## Work task
The following data has a line with "Some ((0, Some" and a line with "destruct (next_request_facts _". Write out exactly those lines and all the lines between them.

Stored data:
== Segment start ==
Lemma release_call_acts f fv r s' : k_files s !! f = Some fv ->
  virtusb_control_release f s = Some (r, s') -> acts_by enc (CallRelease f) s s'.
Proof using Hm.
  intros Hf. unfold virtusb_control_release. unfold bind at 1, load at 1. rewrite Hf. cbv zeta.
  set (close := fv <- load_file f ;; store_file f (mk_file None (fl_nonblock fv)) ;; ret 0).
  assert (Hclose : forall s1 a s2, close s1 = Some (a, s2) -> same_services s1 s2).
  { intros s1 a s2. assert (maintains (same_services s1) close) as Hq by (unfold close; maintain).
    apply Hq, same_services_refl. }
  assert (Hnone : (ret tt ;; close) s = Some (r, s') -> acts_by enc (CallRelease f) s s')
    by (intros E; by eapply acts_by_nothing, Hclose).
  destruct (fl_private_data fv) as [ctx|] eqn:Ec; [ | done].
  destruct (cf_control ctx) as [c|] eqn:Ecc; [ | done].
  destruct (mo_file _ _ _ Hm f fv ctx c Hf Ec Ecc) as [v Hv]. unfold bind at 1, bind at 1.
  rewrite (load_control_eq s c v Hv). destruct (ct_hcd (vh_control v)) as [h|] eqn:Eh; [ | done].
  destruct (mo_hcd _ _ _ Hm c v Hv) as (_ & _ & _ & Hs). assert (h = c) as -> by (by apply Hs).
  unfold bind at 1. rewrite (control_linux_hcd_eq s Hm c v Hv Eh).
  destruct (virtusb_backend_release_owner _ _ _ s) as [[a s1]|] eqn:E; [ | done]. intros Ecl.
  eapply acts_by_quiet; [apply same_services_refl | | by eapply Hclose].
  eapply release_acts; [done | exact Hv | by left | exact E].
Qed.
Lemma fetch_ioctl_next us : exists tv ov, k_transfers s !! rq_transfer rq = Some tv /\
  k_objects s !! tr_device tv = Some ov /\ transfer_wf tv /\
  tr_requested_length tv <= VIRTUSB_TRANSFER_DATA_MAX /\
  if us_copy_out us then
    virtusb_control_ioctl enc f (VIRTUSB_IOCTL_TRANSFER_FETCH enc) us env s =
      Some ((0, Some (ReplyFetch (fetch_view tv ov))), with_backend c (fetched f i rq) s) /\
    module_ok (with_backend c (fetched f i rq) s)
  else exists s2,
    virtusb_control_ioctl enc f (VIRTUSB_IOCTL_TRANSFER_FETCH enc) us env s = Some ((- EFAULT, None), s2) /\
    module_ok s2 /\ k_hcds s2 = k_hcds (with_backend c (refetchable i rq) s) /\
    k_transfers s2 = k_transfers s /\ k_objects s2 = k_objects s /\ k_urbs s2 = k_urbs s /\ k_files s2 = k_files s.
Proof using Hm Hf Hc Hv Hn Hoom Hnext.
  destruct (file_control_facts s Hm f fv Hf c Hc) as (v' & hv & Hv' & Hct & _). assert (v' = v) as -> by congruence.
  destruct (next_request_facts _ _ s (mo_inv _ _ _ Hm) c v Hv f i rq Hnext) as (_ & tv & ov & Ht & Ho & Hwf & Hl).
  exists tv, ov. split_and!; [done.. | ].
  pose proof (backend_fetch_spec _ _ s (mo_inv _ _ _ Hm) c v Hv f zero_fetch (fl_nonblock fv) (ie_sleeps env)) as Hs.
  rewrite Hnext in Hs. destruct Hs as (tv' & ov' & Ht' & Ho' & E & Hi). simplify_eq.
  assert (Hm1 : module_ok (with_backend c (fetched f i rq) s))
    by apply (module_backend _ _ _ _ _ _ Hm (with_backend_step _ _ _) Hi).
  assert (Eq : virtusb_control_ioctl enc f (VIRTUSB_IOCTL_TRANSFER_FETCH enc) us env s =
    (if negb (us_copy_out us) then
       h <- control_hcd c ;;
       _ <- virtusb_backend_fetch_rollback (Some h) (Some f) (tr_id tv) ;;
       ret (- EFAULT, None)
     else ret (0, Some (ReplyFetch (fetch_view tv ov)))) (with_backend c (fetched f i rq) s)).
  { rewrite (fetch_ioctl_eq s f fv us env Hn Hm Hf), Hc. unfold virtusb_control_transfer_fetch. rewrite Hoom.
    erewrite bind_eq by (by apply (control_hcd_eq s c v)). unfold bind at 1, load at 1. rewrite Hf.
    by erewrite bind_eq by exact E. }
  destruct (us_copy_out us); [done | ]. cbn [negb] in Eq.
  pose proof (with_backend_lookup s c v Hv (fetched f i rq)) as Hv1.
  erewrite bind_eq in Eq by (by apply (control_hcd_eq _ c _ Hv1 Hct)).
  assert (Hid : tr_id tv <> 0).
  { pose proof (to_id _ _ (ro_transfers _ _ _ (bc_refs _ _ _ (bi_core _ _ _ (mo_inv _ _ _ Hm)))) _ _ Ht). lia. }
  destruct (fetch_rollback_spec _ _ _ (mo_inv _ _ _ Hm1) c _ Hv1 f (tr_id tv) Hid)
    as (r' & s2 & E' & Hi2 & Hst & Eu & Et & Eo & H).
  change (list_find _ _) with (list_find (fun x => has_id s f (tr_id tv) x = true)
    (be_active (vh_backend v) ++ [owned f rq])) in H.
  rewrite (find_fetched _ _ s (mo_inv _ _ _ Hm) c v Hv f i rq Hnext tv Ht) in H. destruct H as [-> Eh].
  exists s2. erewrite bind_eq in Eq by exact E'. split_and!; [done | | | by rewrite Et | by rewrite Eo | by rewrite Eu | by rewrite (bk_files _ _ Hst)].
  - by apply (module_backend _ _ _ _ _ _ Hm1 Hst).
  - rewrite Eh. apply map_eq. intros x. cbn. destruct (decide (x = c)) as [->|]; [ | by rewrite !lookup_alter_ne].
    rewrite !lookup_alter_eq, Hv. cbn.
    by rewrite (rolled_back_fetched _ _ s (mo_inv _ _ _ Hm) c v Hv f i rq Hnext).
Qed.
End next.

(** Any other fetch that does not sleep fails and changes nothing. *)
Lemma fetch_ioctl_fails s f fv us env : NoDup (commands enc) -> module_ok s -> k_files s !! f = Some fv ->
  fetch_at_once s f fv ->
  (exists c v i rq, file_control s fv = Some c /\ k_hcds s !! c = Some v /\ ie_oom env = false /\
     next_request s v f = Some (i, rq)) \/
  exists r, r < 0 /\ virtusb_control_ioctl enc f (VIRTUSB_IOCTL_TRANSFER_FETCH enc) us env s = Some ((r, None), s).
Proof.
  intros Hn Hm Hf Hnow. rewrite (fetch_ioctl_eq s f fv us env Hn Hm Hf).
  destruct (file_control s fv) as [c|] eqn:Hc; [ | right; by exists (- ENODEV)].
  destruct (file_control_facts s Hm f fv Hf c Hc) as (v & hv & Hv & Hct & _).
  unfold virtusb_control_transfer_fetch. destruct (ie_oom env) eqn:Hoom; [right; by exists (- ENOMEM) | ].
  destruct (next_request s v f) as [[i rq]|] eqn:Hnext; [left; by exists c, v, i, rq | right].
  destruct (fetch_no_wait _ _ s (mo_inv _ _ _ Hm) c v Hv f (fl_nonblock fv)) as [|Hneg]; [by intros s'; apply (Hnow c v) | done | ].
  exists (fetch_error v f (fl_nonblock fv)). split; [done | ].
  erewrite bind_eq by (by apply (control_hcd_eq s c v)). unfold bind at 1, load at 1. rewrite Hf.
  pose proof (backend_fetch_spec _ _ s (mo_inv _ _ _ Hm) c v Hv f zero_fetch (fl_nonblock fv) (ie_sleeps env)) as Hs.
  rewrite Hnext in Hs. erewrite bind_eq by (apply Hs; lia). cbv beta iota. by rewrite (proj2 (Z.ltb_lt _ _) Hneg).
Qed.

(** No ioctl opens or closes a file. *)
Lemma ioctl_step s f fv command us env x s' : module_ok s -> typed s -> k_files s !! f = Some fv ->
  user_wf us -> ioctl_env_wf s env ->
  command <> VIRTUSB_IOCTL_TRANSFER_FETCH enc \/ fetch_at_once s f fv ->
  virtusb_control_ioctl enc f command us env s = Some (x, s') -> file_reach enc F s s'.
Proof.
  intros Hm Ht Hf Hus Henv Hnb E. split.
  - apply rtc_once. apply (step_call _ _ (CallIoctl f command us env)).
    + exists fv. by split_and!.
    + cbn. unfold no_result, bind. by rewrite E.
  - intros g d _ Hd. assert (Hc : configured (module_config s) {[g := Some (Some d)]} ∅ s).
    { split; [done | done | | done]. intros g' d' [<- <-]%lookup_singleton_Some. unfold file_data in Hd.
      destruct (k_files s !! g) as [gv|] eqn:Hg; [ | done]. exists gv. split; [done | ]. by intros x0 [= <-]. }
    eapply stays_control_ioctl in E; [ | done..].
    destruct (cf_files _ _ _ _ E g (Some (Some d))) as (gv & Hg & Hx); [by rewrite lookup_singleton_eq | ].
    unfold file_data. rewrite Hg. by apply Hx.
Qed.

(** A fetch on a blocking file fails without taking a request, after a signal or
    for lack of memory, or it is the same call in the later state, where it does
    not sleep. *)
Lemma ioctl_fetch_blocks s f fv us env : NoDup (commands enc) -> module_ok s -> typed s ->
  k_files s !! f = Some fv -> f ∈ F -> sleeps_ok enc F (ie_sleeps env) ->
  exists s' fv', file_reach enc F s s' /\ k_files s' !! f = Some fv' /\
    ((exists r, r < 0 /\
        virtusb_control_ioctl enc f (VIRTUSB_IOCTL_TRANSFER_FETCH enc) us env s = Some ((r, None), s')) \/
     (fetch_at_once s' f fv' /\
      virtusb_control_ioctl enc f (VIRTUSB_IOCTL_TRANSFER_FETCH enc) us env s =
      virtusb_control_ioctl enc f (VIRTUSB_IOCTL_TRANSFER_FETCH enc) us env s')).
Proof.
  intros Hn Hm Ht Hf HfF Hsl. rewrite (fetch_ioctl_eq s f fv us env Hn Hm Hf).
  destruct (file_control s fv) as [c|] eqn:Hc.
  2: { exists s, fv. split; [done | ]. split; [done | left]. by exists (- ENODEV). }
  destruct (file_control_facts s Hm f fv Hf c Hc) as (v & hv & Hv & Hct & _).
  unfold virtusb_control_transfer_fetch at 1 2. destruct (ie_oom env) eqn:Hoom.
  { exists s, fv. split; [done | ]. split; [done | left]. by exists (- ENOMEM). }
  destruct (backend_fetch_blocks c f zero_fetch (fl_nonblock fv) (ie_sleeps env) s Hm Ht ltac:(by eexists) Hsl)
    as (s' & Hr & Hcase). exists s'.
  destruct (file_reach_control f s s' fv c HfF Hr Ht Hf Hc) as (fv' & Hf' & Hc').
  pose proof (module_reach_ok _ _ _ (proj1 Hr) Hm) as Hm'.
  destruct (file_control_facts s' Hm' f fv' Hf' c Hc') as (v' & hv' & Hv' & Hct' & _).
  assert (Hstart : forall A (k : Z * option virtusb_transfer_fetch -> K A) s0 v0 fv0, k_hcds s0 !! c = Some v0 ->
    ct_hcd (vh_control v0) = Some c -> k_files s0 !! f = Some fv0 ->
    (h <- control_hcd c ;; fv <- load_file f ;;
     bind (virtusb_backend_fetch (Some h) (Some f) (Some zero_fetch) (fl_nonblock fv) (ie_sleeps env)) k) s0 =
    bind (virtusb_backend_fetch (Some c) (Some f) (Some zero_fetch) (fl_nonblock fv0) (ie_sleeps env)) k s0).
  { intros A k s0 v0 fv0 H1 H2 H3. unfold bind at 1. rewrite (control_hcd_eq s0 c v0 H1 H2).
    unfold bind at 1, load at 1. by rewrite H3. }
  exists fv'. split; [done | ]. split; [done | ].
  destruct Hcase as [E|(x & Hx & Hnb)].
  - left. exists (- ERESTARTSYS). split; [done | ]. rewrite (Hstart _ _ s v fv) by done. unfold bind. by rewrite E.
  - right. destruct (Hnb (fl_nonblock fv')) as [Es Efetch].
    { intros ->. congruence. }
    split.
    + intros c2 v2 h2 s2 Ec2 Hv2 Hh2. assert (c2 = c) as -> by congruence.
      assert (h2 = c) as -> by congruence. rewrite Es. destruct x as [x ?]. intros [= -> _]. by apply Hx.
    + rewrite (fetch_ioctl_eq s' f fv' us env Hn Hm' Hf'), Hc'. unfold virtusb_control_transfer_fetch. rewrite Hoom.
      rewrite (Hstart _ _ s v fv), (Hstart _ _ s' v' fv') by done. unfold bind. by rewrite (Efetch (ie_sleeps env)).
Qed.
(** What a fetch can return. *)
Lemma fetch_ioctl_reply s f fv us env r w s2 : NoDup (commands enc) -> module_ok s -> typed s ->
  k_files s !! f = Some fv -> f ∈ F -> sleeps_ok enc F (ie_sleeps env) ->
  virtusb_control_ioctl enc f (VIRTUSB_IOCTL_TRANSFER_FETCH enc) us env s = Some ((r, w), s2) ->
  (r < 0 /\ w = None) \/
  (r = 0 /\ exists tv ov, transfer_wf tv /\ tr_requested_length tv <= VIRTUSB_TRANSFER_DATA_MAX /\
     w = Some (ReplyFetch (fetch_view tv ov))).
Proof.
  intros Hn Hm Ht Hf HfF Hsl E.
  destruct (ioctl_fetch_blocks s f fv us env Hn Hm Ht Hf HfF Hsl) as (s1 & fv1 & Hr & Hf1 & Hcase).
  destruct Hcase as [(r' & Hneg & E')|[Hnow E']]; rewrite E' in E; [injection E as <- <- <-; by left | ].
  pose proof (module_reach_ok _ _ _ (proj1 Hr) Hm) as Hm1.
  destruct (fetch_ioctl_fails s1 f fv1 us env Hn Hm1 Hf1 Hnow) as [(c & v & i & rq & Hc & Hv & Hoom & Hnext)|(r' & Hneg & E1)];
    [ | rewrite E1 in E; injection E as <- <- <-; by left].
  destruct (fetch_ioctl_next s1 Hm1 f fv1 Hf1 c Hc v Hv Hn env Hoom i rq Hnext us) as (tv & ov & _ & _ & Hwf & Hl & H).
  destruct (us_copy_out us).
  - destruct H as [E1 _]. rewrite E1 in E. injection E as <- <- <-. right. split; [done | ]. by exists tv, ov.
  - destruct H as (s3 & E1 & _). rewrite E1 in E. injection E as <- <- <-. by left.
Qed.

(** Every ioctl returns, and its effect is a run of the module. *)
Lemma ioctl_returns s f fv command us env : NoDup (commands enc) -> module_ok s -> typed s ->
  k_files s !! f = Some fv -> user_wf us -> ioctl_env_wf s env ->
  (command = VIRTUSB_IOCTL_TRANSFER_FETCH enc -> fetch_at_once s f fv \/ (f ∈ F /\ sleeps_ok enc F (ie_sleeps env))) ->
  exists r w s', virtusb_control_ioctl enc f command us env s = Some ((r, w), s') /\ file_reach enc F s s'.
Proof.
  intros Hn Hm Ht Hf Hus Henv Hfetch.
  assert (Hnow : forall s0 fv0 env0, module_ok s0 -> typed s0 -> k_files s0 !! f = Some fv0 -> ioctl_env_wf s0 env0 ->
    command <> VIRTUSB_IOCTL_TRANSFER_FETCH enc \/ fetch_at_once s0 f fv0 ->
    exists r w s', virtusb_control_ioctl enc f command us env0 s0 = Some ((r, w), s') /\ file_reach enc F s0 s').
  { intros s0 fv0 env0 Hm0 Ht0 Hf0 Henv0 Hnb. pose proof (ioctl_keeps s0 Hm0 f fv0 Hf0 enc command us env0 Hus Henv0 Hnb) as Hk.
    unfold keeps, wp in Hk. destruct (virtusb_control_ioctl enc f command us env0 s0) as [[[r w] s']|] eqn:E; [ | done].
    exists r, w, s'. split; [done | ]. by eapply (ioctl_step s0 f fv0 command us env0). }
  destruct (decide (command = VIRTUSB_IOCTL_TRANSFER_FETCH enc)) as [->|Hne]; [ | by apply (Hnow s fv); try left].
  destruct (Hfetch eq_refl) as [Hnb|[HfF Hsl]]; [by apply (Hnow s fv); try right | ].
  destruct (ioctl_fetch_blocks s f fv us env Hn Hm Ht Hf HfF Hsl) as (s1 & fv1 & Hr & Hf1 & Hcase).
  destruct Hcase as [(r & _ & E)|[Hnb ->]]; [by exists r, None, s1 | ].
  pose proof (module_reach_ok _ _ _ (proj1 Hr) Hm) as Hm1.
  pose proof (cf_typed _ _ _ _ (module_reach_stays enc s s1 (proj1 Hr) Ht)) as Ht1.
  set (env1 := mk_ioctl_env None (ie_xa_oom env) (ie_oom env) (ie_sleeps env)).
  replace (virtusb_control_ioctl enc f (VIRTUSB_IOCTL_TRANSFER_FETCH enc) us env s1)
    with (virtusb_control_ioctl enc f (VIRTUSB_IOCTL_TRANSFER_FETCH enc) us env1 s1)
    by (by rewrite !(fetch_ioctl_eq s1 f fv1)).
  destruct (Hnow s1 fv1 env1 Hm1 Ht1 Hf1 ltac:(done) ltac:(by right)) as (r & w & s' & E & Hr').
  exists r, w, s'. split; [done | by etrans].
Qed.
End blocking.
== Segment end ==
## Task answer
      Some ((0, Some (ReplyFetch (fetch_view tv ov))), with_backend c (fetched f i rq) s) /\
    module_ok (with_backend c (fetched f i rq) s)
  else exists s2,
    virtusb_control_ioctl enc f (VIRTUSB_IOCTL_TRANSFER_FETCH enc) us env s = Some ((- EFAULT, None), s2) /\
    module_ok s2 /\ k_hcds s2 = k_hcds (with_backend c (refetchable i rq) s) /\
    k_transfers s2 = k_transfers s /\ k_objects s2 = k_objects s /\ k_urbs s2 = k_urbs s /\ k_files s2 = k_files s.
Proof using Hm Hf Hc Hv Hn Hoom Hnext.
  destruct (file_control_facts s Hm f fv Hf c Hc) as (v' & hv & Hv' & Hct & _). assert (v' = v) as -> by congruence.
  destruct (next_request_facts _ _ s (mo_inv _ _ _ Hm) c v Hv f i rq Hnext) as (_ & tv & ov & Ht & Ho & Hwf & Hl).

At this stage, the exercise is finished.